Alternatives and detailed information of sepsisPrediction

Google Summer of Code - CBMI@UTHSC

Early Sepsis Prediction using Machine Learning

Introduction
Modules
Code Description
GSoC Experience
Conclusion
Team
License

Introduction

This project aims to provide improved solution to the medical world, where millions of people die due to Sepsis, a fatal disease where the patient has dyregulated response to infection. Since sepsis is time-sensitive, it quickly escalates to multiorgan failures, that greatly increases the risk of death. Here we try to accurately predict the occurence of sepsis, hours before it actaully occurs. This will provide doctors to take contingency actions early, and will decrease mortality rates significantly.
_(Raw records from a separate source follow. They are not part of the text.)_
Lemma l2b_loop_values_fresh (bs : list block) (st st' : l2b_state) :
  l2b_loop bs st = Py.Ok st' ->
  NoDup (aliases st ++ block_labels (unlabeled_index st) bs) ->
  map snd (label_block_map st')
  = map snd (label_block_map st)
      ++ map block_body (filter (fun b => negb (is_label_only b)) bs).
Proof.
  unfold l2b_loop. revert st.
  induction bs as [|b bs IH]; intros st.
  - simpl. intros E _. inversion E; subst. now rewrite app_nil_r.
  - change (Py.for_each l2b_step (b :: bs) st)
      with (Py.bind (l2b_step st b) (Py.for_each l2b_step bs)).
    destruct (l2b_step st b) as [st1|] eqn:Hstep; [|discriminate].
    cbn [Py.bind block_labels]. intros Hloop Hnd.
    assert (Hfresh : ~ In (block_label (unlabeled_index st) b) (aliases st)).
    { intros Hin. apply (NoDup_app_disjoint _ _ _ _ Hnd Hin). now left. }
    pose proof (l2b_step_aliases_fresh st st1 b Hstep Hfresh) as E1.
    pose proof (l2b_step_index st st1 b Hstep) as E2.
    rewrite (IH st1 Hloop).
    + rewrite (l2b_step_values_fresh st st1 b Hstep Hfresh).
      rewrite <- app_assoc, <- map_app. f_equal. f_equal.
      change (b :: bs) with ([b] ++ bs). now rewrite filter_app.
    + rewrite E1, E2, <- app_assoc. exact Hnd.
Qed.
This project is based off the eICU database, managed by physionet. Critically ill patients are admitted to the ICU where they receive complex and time-sensitive care from a wide array of clinical staff. Electronic measuring devices are attached to them that produce data at regular intervals. This data, from multiple hospitals was assimilated into the eICU database.
The vitals from the patients were measured every 5 minutes. Such a frequency is ideal because reduced frequency does not allow us to get a deep insight into the patient's condition, and consequentially, the models are not accurate enough.

In this project, we apply multiple machine learning methods to generate descriptive features that are clinically meaningful and predict the onset of sepsis.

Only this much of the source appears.